WHAT YOU WILL DO: Using the records below, write out again exactly the lines that begin at the line containing "(** ** Exceptions and results *)" and end at the line containing "eapply parseargs_category; eauto.", and no other lines.

MATERIAL SHOWN:
(** * British Airways review scraper: a shallow embedding and its properties

    The development follows the two programs of the repository:

    - [scraper/scrape_reviews.py]: the field extractor ([scrape_reviews]),
      the page loop ([get_all_reviews]) and the category crawler with the
      pagination discovery ([main]);
    - [scraper/pseudonymize.py]: the identity pseudonymizer
      ([process_dataset]).

    The HTTP transport, the HTML parser and the CSV reader and writer are
    external.  A fetched page is the parse tree BeautifulSoup builds from it,
    and a dataset file is the table of its raw cells.  Strings are sequences
    of ASCII characters. *)

From Stdlib Require Import String Ascii ZArith List Lia DecimalString DecimalNat.
From stdpp Require Import gmap strings list.

Local Open Scope string_scope.
Local Open Scope Z_scope.

(** ** Python strings *)

Module PyStr.

(** [str.isspace] on the ASCII range: TAB, LF, VT, FF, CR, the four
    separators FS, GS, RS, US and the space. *)
Definition isspace (c : ascii) : bool :=
  let n := nat_of_ascii c in
  ((9 <=? n)%nat && (n <=? 13)%nat) || ((28 <=? n)%nat && (n <=? 32)%nat).

Fixpoint lstrip_chars (s : list ascii) : list ascii :=
  match s with
  | [] => []
  | c :: r => if isspace c then lstrip_chars r else s
  end.

Definition rstrip_chars (s : list ascii) : list ascii :=
  rev (lstrip_chars (rev s)).

Definition strip_chars (s : list ascii) : list ascii :=
  rstrip_chars (lstrip_chars s).

(** [s.strip()] *)
Definition strip (s : string) : string :=
  string_of_list_ascii (strip_chars (list_ascii_of_string s)).

(** [sep.join(l)] *)
Fixpoint join (sep : string) (l : list string) : string :=
  match l with
  | [] => ""
  | [x] => x
  | x :: r => x +:+ sep +:+ join sep r
  end.

(** [str(n)] for an integer. *)
Definition str_of_Z (z : Z) : string := NilZero.string_of_int (Z.to_int z).

(** [str(n)] for a length. *)
Definition str_of_nat (n : nat) : string :=
  NilZero.string_of_uint (Nat.to_uint n).

Definition is_digit (c : ascii) : bool :=
  let n := nat_of_ascii c in (48 <=? n)%nat && (n <=? 57)%nat.

Definition digit_val (c : ascii) : Z := Z.of_nat (nat_of_ascii c) - 48.

(** The digit part of an integer literal as [int()] reads it: decimal
    digits, with single underscores allowed between two digits.  [acc] is
    the value read so far, [prev_digit] tells whether the previous
    character was a digit. *)
Fixpoint int_digits (acc : Z) (prev_digit : bool) (s : list ascii)
  : option Z :=
  match s with
  | [] => if prev_digit then Some acc else None
  | c :: r =>
      if is_digit c then int_digits (10 * acc + digit_val c) true r
      else if Ascii.eqb c "_" then
             if prev_digit then int_digits acc false r else None
           else None
  end.

(** [int(s)]: surrounding white space is dropped, one sign is allowed.
    [None] stands for the [ValueError]. *)
Definition int (s : string) : option Z :=
  match strip_chars (list_ascii_of_string s) with
  | [] => None
  | c :: r =>
      if Ascii.eqb c "-" then Z.opp <$> int_digits 0 false r
      else if Ascii.eqb c "+" then int_digits 0 false r
      else int_digits 0 false (c :: r)
  end.

End PyStr.

(** ** Exceptions and results *)

Inductive exn : Type :=
| AttributeError
| IndexError
| ValueError
| TypeError
| KeyError
| FileNotFoundError
| EmptyDataError
| ParserError.

Inductive outcome (A : Type) : Type :=
| Returns (a : A)
| Raises (e : exn).
(** X13.  Starting from a category that is the initial id or an id of the
    table, every upload of a run of [main] carries one and the same
    category, and that category is again the initial id or an id of the
    table: a name given on the command line is never sent as it is, and
    neither is NULL. *)
Theorem uploads_carry_one_valid_category
    (cmd : cmdline) (w w' : world) (status : Z) :
  valid_category (arg_category (globals w)) ->
  main C cmd w = Ok (status, w') ->
  exists evs c,
    out w' = (out w ++ evs)%list /\
    valid_category c /\
    forall t c', In (AurUpload t c') evs -> c' = c.
Proof.
  intros Hv H.
  destruct (main_trace _ _ _ _ H) as (r0 & w1 & pre & Hcfg & Fpre & Hcase).
  assert (forall t c', ~ In (AurUpload t c') pre) as Hpre.
  { intros t c' Hin. rewrite Forall_forall in Fpre.
    specialize (Fpre _ Hin). discriminate. }
  destruct Hcase as [(-> & E) | (r & w2 & aur & w3 & _ & Hp & Hr & G3 & E3 & Hs)].
  { exists pre, (arg_category (globals w)). repeat split; auto.
    intros t c' Hin. now apply Hpre in Hin. }
  assert (valid_category (arg_category (globals w2))) as Hv2.
  { eapply parseargs_category; eauto.
    apply (read_config_file_keeps (fun a => valid_category (arg_category a)))
      with (C := C) (w := w) (x := r0); auto. }
  destruct (session_cases C aur (operands cmd) w3)
    as (rl & aur1 & evs0 & _ & Hev & Hend).
  assert (forall t c', ~ In (AurUpload t c') evs0) as H0.
  { intros t c' Hin.
    destruct Hev as [-> | [-> | ->]]; cbn in Hin;
      repeat destruct Hin as [Hin|Hin]; try discriminate Hin; auto. }
  destruct Hend as [(_ & msg & Hf) | (_ & st & _ & Hok)].
  - rewrite Hf in Hs. injection Hs as _ <-.
    exists (pre ++ evs0 ++ [Stderr msg])%list, (arg_category (globals w2)).
    cbn [add_out out]. rewrite E3, <- !app_assoc. repeat split; auto.
    intros t c' Hin. exfalso.
    apply in_app_or in Hin as [Hin|Hin]; [now apply Hpre in Hin|].
    apply in_app_or in Hin as [Hin|Hin]; [now apply H0 in Hin|].
    destruct Hin as [Hin|[]]. discriminate Hin.
  - rewrite Hok in Hs. injection Hs as _ <-.
    eexists (pre ++ evs0 ++ flat_map _ _ ++ [AurFree])%list,
      (arg_category (globals w2)).
    cbn [add_out out]. rewrite E3, <- !app_assoc.
    split; [reflexivity|]. split; auto.
    intros t c' Hin.
    apply in_app_or in Hin as [Hin|Hin]; [now apply Hpre in Hin|].
    apply in_app_or in Hin as [Hin|Hin]; [now apply H0 in Hin|].
    apply in_app_or in Hin as [Hin|Hin].
    + apply report_events in Hin as [[t' E] | [[s E] | [s E]]];
        try discriminate E.
      injection E as _ ->. now rewrite G3.
    + destruct Hin as [Hin|[]]. discriminate Hin.
Qed.
(** Apply each parser in turn and accept the first success. *)
Fixpoint first_success (parsers : list (string -> result URL))
    (rawurl : string) : result URL :=
  match parsers with
  | [] => Err ("failed to parse " +:+ rawurl)
  | p :: ps =>
    match p rawurl with
    | Ok u => Ok u
    | Err _ => first_success ps rawurl
    end
  end.

(** The parser with its three stages. *)
Definition giturls : GitURLs :=
  {| giturls_Parse := first_success [ParseTransport; ParseScp; ParseLocal] |}.

(** The same three stages for any two remote stages: whatever these
    are, the local-path stage comes last and takes every string. *)
Definition giturls_with (transport scp : string -> result URL) : GitURLs :=
  {| giturls_Parse := first_success [transport; scp; ParseLocal] |}.

(** *** text/template: literal text and field chains [{{.a.b.c}}] *)

Inductive node : Type :=
| NText (s : string)
| NField (path : list string).

#[local] Set Warnings "-register-all".
Inductive value : Type :=
| VString (s : string)
| VMap (entries : list (string * value)).

Definition parse_error (name msg : string) : error :=
  "template: " +:+ name +:+ ":1: " +:+ msg.

Definition text_node (cur : string) : list node :=
  if String.eqb cur "" then [] else [NText cur].

Definition is_space (c : ascii) : bool := char_in " " c.

Definition trim_spaces (s : string) : string :=
  let s1 := snd (span is_space s) in
  fst (span (fun c => negb (is_space c)) s1).

(** The inside of [{{ }}]: a dot followed by names separated by dots. *)
Definition parse_action (name body : string) : result node :=
  match trim_spaces body with
  | String "." chain =>
    let path := strings_Split chain "." in
    if forallb (fun k => negb (String.eqb k "") && string_forall
                           (fun c => is_alnum c || char_in "_" c) k) path
    then Ok (NField path)
    else Err (parse_error name "unexpected token in command")
  | _ => Err (parse_error name "unexpected token in command")
  end.

Fixpoint parse_scan (name : string) (skip : nat) (inAction : bool)
    (cur s : string) : result (list node) :=
  match s with
  | EmptyString =>
    if inAction then Err (parse_error name "unclosed action")
    else Ok (text_node cur)
  | String c t =>
    match skip with
    | S k => parse_scan name k inAction cur t
    | O =>
      if inAction then
        if String.prefix "}}" s then
          try n <- parse_action name cur;
          try rest <- parse_scan name 1 false "" t;
          Ok (n :: rest)
        else parse_scan name O true (cur +:+ String c "") t
      else
        if String.prefix "{{" s then
          try rest <- parse_scan name 1 true "" t;
          Ok (text_node cur ++ rest)%list
        else parse_scan name O false (cur +:+ String c "") t
    end
  end.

ANSWER TO THIS TASK:
(** ** Exceptions and results *)

Inductive exn : Type :=
| AttributeError
| IndexError
| ValueError
| TypeError
| KeyError
| FileNotFoundError
| EmptyDataError
| ParserError.

Inductive outcome (A : Type) : Type :=
| Returns (a : A)
| Raises (e : exn).
(** X13.  Starting from a category that is the initial id or an id of the
    table, every upload of a run of [main] carries one and the same
    category, and that category is again the initial id or an id of the
    table: a name given on the command line is never sent as it is, and
    neither is NULL. *)
Theorem uploads_carry_one_valid_category
    (cmd : cmdline) (w w' : world) (status : Z) :
  valid_category (arg_category (globals w)) ->
  main C cmd w = Ok (status, w') ->
  exists evs c,
    out w' = (out w ++ evs)%list /\
    valid_category c /\
    forall t c', In (AurUpload t c') evs -> c' = c.
Proof.
  intros Hv H.
  destruct (main_trace _ _ _ _ H) as (r0 & w1 & pre & Hcfg & Fpre & Hcase).
  assert (forall t c', ~ In (AurUpload t c') pre) as Hpre.
  { intros t c' Hin. rewrite Forall_forall in Fpre.
    specialize (Fpre _ Hin). discriminate. }
  destruct Hcase as [(-> & E) | (r & w2 & aur & w3 & _ & Hp & Hr & G3 & E3 & Hs)].
  { exists pre, (arg_category (globals w)). repeat split; auto.
    intros t c' Hin. now apply Hpre in Hin. }
  assert (valid_category (arg_category (globals w2))) as Hv2.
  { eapply parseargs_category; eauto.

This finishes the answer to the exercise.